Chris Bosh is accurate in his remarks. The Pacers are hungry and motivated - mostly because they have not forgotten their Game 7 loss to Miami in the ECF. If the Heat are truthfully feeling paralyzed by a state of malaise, then there is no greater time than the present for the Pacers to continue to capitalize on Miami's early miscues.
Perhaps, the only downfall to the Pacers coming out of the gates so formidably is that their dominance has awoken the Heat out of their self-proclaimed, unchallenged slumber (as demonstrated by their resounding 118-95 victory over the Bucks). They poked the league's sleeping giant that had previously somnambulated through losses to Philadelphia and Boston. They have piqued the Heat's interest, and, no doubt, the race to the top of the Eastern Conference standings just got that much more interesting (no wonder Charles Barkley wanted TNT to cover the Heat @ Pacers game on December 10).
Even so, there has been one notable difference between the two presumed title contenders thus far. Nowhere is this distinction easier to see than in this quote from David West relayed by Brian Windhorst:
"The fact that Game 7 of the conference finals wasn't in our home building we felt was the difference in a trip to the Finals, and we're going to do everything in our power to get a Game 7 in our building. And we have to start from the beginning of the season."
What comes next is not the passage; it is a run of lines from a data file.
(* ===== verification/Failover.v ===== *)
(** * The failover pool (stream/src/client/failover.rs)

    A cluster of connection pools, the routing of requests over it, the
    wrapper task that counts retries, and the retry worker. A connection pool
    is seen here through its address and its health; sending a task to it is
    the output [FoSend]. [id] stands for the identity of the pool object. *)
From Stdlib Require Import ZArith Lia Strings.String.
From stdpp Require Import base list sets.
From S2P Require Import Prelude Errors Task ApiClient.
Local Open Scope Z_scope.
Local Open Scope rpc_scope.

(** ** FailoverTask *)

Record FailoverTask (T : Type) : Type := FoTask {
  fo_last_index : Z;
  fo_config_ver : Z;
  fo_inner : T;
  fo_retry : Z;
  fo_should_retry : bool;
  fo_max_retries : Z;
}.
Arguments FoTask {T}.
Arguments fo_last_index {T}.
Arguments fo_config_ver {T}.
Arguments fo_inner {T}.
Arguments fo_retry {T}.
Arguments fo_should_retry {T}.
Arguments fo_max_retries {T}.

Section task.
Context {T : Type} `{!ClientTask T}.
Implicit Types t : FailoverTask T.

Definition fo_with_inner (inner : T) t : FailoverTask T :=
  FoTask (fo_last_index t) (fo_config_ver t) inner (fo_retry t) (fo_should_retry t)
    (fo_max_retries t).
The East is not going to be won exclusively after the All-Star break. Earning the Eastern Conference's top seed is an incremental process over the course of an entire 82 game season. Losses that are the direct result of lethargy stemming from apathy could later on be the difference between second and first, between home or away or between winning the East or going fishing. While one of the contenders is searching internally for challenges and motivation, the other has a hunger that can only be satiated with a trip to the NBA Finals.